--- TASK TO CARRY OUT ---
Reproduce exactly the lines from the top of the records below through the line holding "Definition in_range (lo".

·····

(** * Webhook dispatch engine (services/webhookDispatcher.js)

    A shallow embedding of the dispatcher: the SSRF URL guard, template
    processing, the request builder, the single-attempt executor, the retry
    orchestrator and the response field extractor.

    Conventions.
    - JavaScript strings are [string]; only ASCII case mapping is modelled.
    - JavaScript numbers that the dispatcher computes with (delays, the
      multiplier, the jitter draw) are IEEE 754 binary64 numbers, the
      primitive [float]; counters and HTTP status codes are [Z].
    - Objects are association lists of their own properties in insertion
      order with unique keys; an object whose prototype was replaced carries
      the new prototype.
    - Library code the dispatcher calls (the WHATWG [URL] parser, Handlebars,
      [JSON.parse], [JSON.stringify], axios, [Math.random], [Math.pow]) and
      the built-in objects of the runtime are parameters of the section that
      uses them; the clock, the requests issued and the timers are state
      threaded through a dispatch. Logging is left out. *)

From Stdlib Require Import List String Ascii Bool Arith ZArith Lia.
From Stdlib Require Import QArith Qround Qabs Qpower Lqa DecimalString.
From Stdlib Require Import Floats.
Import ListNotations.

#[local] Set Warnings "-abstract-large-number,-notation-for-abbreviation".

Local Open Scope Z_scope.
Local Open Scope string_scope.
Local Open Scope bool_scope.

(** ** String primitives *)

Module Str.

Definition code (c : ascii) : nat := nat_of_ascii c.

Definition in_range (lo hi c : ascii) : bool :=
  (code lo <=? code c)%nat && (code c <=? code hi)%nat.

Definition lower_ascii (c : ascii) : ascii :=
  if in_range "A" "Z" c then ascii_of_nat (code c + 32) else c.

Definition upper_ascii (c : ascii) : ascii :=
  if in_range "a" "z" c then ascii_of_nat (code c - 32) else c.

Fixpoint map_ascii (f : ascii -> ascii) (s : string) : string :=
  match s with
  | EmptyString => EmptyString
  | String c t => String (f c) (map_ascii f t)
  end.

Definition toLowerCase : string -> string := map_ascii lower_ascii.
Definition toUpperCase : string -> string := map_ascii upper_ascii.

(** [s.startsWith(p)] *)
Definition startsWith (p s : string) : bool := String.prefix p s.

(** [s.includes(needle)] *)
Fixpoint includes (needle s : string) : bool :=
  String.prefix needle s
  || match s with
     | EmptyString => false
     | String _ t => includes needle t
     end.

(** [xs.includes(x)] on an array of strings *)
Definition mem (x : string) (xs : list string) : bool :=
  existsb (String.eqb x) xs.

(** [s.split(sep)] for a one-character separator; [cur] is the segment
    read so far. *)
Fixpoint split_from (sep : ascii) (cur : string) (s : string) : list string :=
  match s with
  | EmptyString => [cur]
  | String c t =>
      if Ascii.eqb c sep then cur :: split_from sep EmptyString t
      else split_from sep (cur ++ String c EmptyString) t
  end.

Definition split (sep : ascii) (s : string) : list string :=
  split_from sep EmptyString s.

Definition is_digit (c : ascii) : bool := in_range "0" "9" c.

(** [\w] of a JavaScript regular expression: [A-Za-z0-9_] *)
Definition is_word (c : ascii) : bool :=
  in_range "a" "z" c || in_range "A" "Z" c || is_digit c || Ascii.eqb c "_".

Definition of_nat (n : nat) : string := NilEmpty.string_of_uint (Nat.to_uint n).

(** decimal value of a string of digits, most significant first *)
Fixpoint digits_value (acc : nat) (s : string) : nat :=
  match s with
  | EmptyString => acc
  | String c t => digits_value (10 * acc + (code c - 48)) t
  end.

Fixpoint all_chars (p : ascii -> bool) (s : string) : bool :=
  match s with
  | EmptyString => true
  | String c t => p c && all_chars p t
  end.

End Str.

(** ** Regular expressions

    The fragment of JavaScript regular expressions that the dispatcher's
    patterns use, matched with Brzozowski derivatives. *)

Module Regex.

Inductive re : Type :=
| Fail
| Eps
| Chr (c : ascii)
| Range (lo hi : ascii)
| Seq (a b : re)
| Alt (a b : re)
| Star (a : re).

Fixpoint nullable (r : re) : bool :=
  match r with
  | Fail | Chr _ | Range _ _ => false
  | Eps | Star _ => true
  | Seq a b => nullable a && nullable b
  | Alt a b => nullable a || nullable b
  end.

(** [icase] is the [i] flag: letters are compared up to ASCII case. *)
Definition chr_matches (icase : bool) (c x : ascii) : bool :=
  if icase then Ascii.eqb (Str.lower_ascii c) (Str.lower_ascii x)
  else Ascii.eqb c x.

Definition range_matches (icase : bool) (lo hi x : ascii) : bool :=
  if icase
  then Str.in_range lo hi x || Str.in_range lo hi (Str.lower_ascii x)
       || Str.in_range lo hi (Str.upper_ascii x)
  else Str.in_range lo hi x.

Fixpoint deriv (icase : bool) (x : ascii) (r : re) : re :=
  match r with
  | Fail | Eps => Fail
  | Chr c => if chr_matches icase c x then Eps else Fail
  | Range lo hi => if range_matches icase lo hi x then Eps else Fail
  | Seq a b =>
      if nullable a
      then Alt (Seq (deriv icase x a) b) (deriv icase x b)
      else Seq (deriv icase x a) b
  | Alt a b => Alt (deriv icase x a) (deriv icase x b)
  | Star a => Seq (deriv icase x a) (Star a)
  end.

(** [/^r$/] : the whole input matches *)
Fixpoint match_all (icase : bool) (r : re) (s : string) : bool :=
  match s with
  | EmptyString => nullable r
  | String x t => match_all icase (deriv icase x r) t
  end.

(** [/^r/] : some prefix of the input matches *)
Fixpoint match_prefix (icase : bool) (r : re) (s : string) : bool :=
  nullable r
  || match s with
     | EmptyString => false
     | String x t => match_prefix icase (deriv icase x r) t
     end.

(** a literal, every character escaped *)
Fixpoint lit (s : string) : re :=
  match s with
  | EmptyString => Eps
  | String c t => Seq (Chr c) (lit t)
  end.

Definition digit : re := Range "0" "9".
Definition opt (r : re) : re := Alt r Eps.

(** A pattern anchored at the start, as all of the dispatcher's are. *)
Record pattern : Type := Pattern {
  body : re;
  to_end : bool;       (* a trailing [$] *)
  ignore_case : bool   (* the [i] flag *)
}.

(** [pattern.test(s)] *)
Definition test (p : pattern) (s : string) : bool :=
  if to_end p then match_all (ignore_case p) (body p) s
  else match_prefix (ignore_case p) (body p) s.

Definition starts (r : re) : pattern := Pattern r false false.

(** an expression that matches no string *)
Fixpoint void (r : re) : bool :=
  match r with
  | Fail => true
  | Eps | Chr _ | Range _ _ | Star _ => false
  | Seq a b => void a || void b
  | Alt a b => void a && void b
  end.

(** the derivative by a whole string *)
Fixpoint derivs (icase : bool) (s : string) (r : re) : re :=
  match s with
  | EmptyString => r
  | String x t => derivs icase t (deriv icase x r)
  end.

(** some proper prefix of [s] is matched by [r] *)
Fixpoint matched_within (icase : bool) (r : re) (s : string) : bool :=
  match s with
  | EmptyString => false
  | String x t => nullable r || matched_within icase (deriv icase x r) t
  end.

(** the pattern cannot match a string that starts with [prefix] *)
Definition rules_out (p : pattern) (prefix : string) : bool :=
  if to_end p then void (derivs (ignore_case p) prefix (body p))
  else negb (matched_within (ignore_case p) (body p) prefix)
       && void (derivs (ignore_case p) prefix (body p)).

End Regex.

(** ** URL guard *)

Module Guard.
Import Regex.

(** The fields of a WHATWG [URL] object that the guard reads. *)
Record ParsedUrl : Type := {
  protocol : string;
  hostname : string;
  username : string;
  password : string
}.

Record Validation : Type := {
  valid : bool;
  error : option string
}.

Definition rejected (msg : string) : Validation :=
  {| valid := false; error := Some msg |}.
Definition accepted : Validation :=
  {| valid := true; error := None |}.

Definition BLOCKED_IP_PATTERNS : list pattern :=
  [ starts (lit "127.");
    starts (lit "10.");
    starts (Seq (lit "172.")
             (Seq (Alt (Seq (Chr "1") (Range "6" "9"))
                  (Alt (Seq (Chr "2") (Range "0" "9"))
                       (Seq (Chr "3") (Range "0" "1"))))
                  (Chr ".")));
    starts (lit "192.168.");
    starts (lit "169.254.");
    starts (lit "0.");
    starts (Seq (lit "100.")
             (Seq (Alt (Seq (Chr "6") (Range "4" "9"))
                  (Alt (Seq (Range "7" "9") (Range "0" "9"))
                       (Seq (Chr "1") (Seq (Range "0" "2") (Range "0" "7")))))
                  (Chr ".")));
    starts (lit "192.0.0.");
    starts (lit "192.0.2.");
    starts (lit "198.51.100.");
    starts (lit "203.0.113.");
    starts (lit "224.");
    starts (lit "240.");
    starts (lit "255.");
    Pattern (lit "::1") true false;
    Pattern (lit "fc00:") false true;
    Pattern (lit "fe80:") false true ].

Definition BLOCKED_HOSTNAMES : list string :=
  [ "localhost";
    "localhost.localdomain";
    "127.0.0.1";
    "0.0.0.0";
    "::1";
    "[::1]";
    "metadata.google.internal";
    "169.254.169.254";
    "metadata.azure.com" ].

(** [/^(\d{1,3})\.(\d{1,3})\.(\d{1,3})\.(\d{1,3})$/] *)
Definition octet : re := Seq digit (Seq (opt digit) (opt digit)).
Definition ipv4_pattern : pattern :=
  Pattern (Seq octet (Seq (Chr ".") (Seq octet (Seq (Chr ".")
          (Seq octet (Seq (Chr ".") octet)))))) true false.

(** the loop [for (const pattern of BLOCKED_IP_PATTERNS) if (pattern.test(hostname)) return ...] *)
Definition in_blocked_range (host : string) : bool :=
  existsb (fun p => test p host) BLOCKED_IP_PATTERNS.

(** leading octets inside 100.64.0.0/10, 224.0.0.0/4 and 240.0.0.0/4 that
    no entry of [BLOCKED_IP_PATTERNS] or [BLOCKED_HOSTNAMES] starts with *)
Definition unlisted_ipv4_prefixes : list string :=
  [ "100.108."; "100.109."; "100.118."; "100.119.";
    "225."; "226."; "227."; "228."; "229."; "230."; "231."; "232."; "233.";
    "234."; "235."; "236."; "237."; "238."; "239.";
    "241."; "242."; "243."; "244."; "245."; "246."; "247."; "248."; "249.";
    "250."; "251."; "252."; "253."; "254." ].

Section WithUrlParser.

  (** [new URL(s)]: [None] when the constructor throws. *)
Variable URL_parse : string -> option ParsedUrl.

Definition validateWebhookUrl (urlString : string) : Validation :=
  if String.eqb urlString EmptyString then rejected "URL is required"
  else
    match URL_parse urlString with
    | None => rejected "Invalid URL format"
    | Some parsedUrl =>
        if negb (Str.mem (protocol parsedUrl) ["http:"; "https:"])
        then rejected ("Protocol '" ++ protocol parsedUrl
                       ++ "' is not allowed. Use http or https.")
        else
          let hostname := Str.toLowerCase (hostname parsedUrl) in
          if Str.mem hostname BLOCKED_HOSTNAMES
          then rejected ("Hostname '" ++ hostname
                         ++ "' is not allowed for security reasons")
          else if test ipv4_pattern hostname && in_blocked_range hostname
          then rejected ("IP address '" ++ hostname
                         ++ "' is in a blocked range")
          else if (Str.startsWith "[" hostname || Str.includes ":" hostname)
                  && in_blocked_range hostname
          then rejected ("IPv6 address '" ++ hostname
                         ++ "' is in a blocked range")
          else if negb (String.eqb (username parsedUrl) EmptyString)
                  || negb (String.eqb (password parsedUrl) EmptyString)
          then rejected "URLs with embedded credentials are not allowed"
          else accepted
    end.

End WithUrlParser.

End Guard.

(** ** JavaScript values *)

Module Js.

#[local] Set Warnings "-register-all".

Inductive value : Type :=
| JUndefined
| JNull
| JBool (b : bool)
| JNum (n : Z)
| JStr (s : string)
| JArr (items : list value)
| JObj (fields : list (string * value))
(** an object whose prototype was replaced by [proto]: [JNull] or an object *)
| JObjP (proto : value) (fields : list (string * value)).

Inductive type : Type := TUndefined | TObject | TBoolean | TNumber | TString.

Definition typeof (v : value) : type :=
  match v with
  | JUndefined => TUndefined
  | JNull | JArr _ | JObj _ | JObjP _ _ => TObject
  | JBool _ => TBoolean
  | JNum _ => TNumber
  | JStr _ => TString
  end.

Definition is_object (v : value) : bool :=
  match typeof v with TObject => true | _ => false end.

(** truthiness, as tested by [if (v)], [!v] and [v || d] *)
Definition truthy (v : value) : bool :=
  match v with
  | JUndefined | JNull => false
  | JBool b => b
  | JNum n => negb (n =? 0)%Z
  | JStr s => negb (String.eqb s EmptyString)
  | JArr _ | JObj _ | JObjP _ _ => true
  end.

Definition fields_t : Type := list (string * value).

(** the own property [k] among the own properties [o] *)
Fixpoint obj_get {A : Type} (k : string) (o : list (string * A)) : option A :=
  match o with
  | [] => None
  | (k', v) :: rest => if String.eqb k k' then Some v else obj_get k rest
  end.

(** an own property defined: overwritten in place, or appended *)
Fixpoint obj_set {A : Type} (k : string) (v : A) (o : list (string * A))
    : list (string * A) :=
  match o with
  | [] => [(k, v)]
  | (k', v') :: rest =>
      if String.eqb k k' then (k', v) :: rest
      else (k', v') :: obj_set k v rest
  end.

Definition keys {A : Type} (o : list (string * A)) : list string := map fst o.

Fixpoint indexed {A : Type} (mk : A -> value) (i : nat) (xs : list A) : fields_t :=
  match xs with
  | [] => []
  | x :: rest => (Str.of_nat i, mk x) :: indexed mk (S i) rest
  end.

Definition chars (s : string) : list ascii := list_ascii_of_string s.
Definition char_value (c : ascii) : value := JStr (String c EmptyString).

·····

--- TASK SOLUTION ---
(** * Webhook dispatch engine (services/webhookDispatcher.js)

    A shallow embedding of the dispatcher: the SSRF URL guard, template
    processing, the request builder, the single-attempt executor, the retry
    orchestrator and the response field extractor.

    Conventions.
    - JavaScript strings are [string]; only ASCII case mapping is modelled.
    - JavaScript numbers that the dispatcher computes with (delays, the
      multiplier, the jitter draw) are IEEE 754 binary64 numbers, the
      primitive [float]; counters and HTTP status codes are [Z].
    - Objects are association lists of their own properties in insertion
      order with unique keys; an object whose prototype was replaced carries
      the new prototype.
    - Library code the dispatcher calls (the WHATWG [URL] parser, Handlebars,
      [JSON.parse], [JSON.stringify], axios, [Math.random], [Math.pow]) and
      the built-in objects of the runtime are parameters of the section that
      uses them; the clock, the requests issued and the timers are state
      threaded through a dispatch. Logging is left out. *)

From Stdlib Require Import List String Ascii Bool Arith ZArith Lia.
From Stdlib Require Import QArith Qround Qabs Qpower Lqa DecimalString.
From Stdlib Require Import Floats.
Import ListNotations.

#[local] Set Warnings "-abstract-large-number,-notation-for-abbreviation".

Local Open Scope Z_scope.
Local Open Scope string_scope.
Local Open Scope bool_scope.

(** ** String primitives *)

Module Str.

Definition code (c : ascii) : nat := nat_of_ascii c.

Definition in_range (lo hi c : ascii) : bool :=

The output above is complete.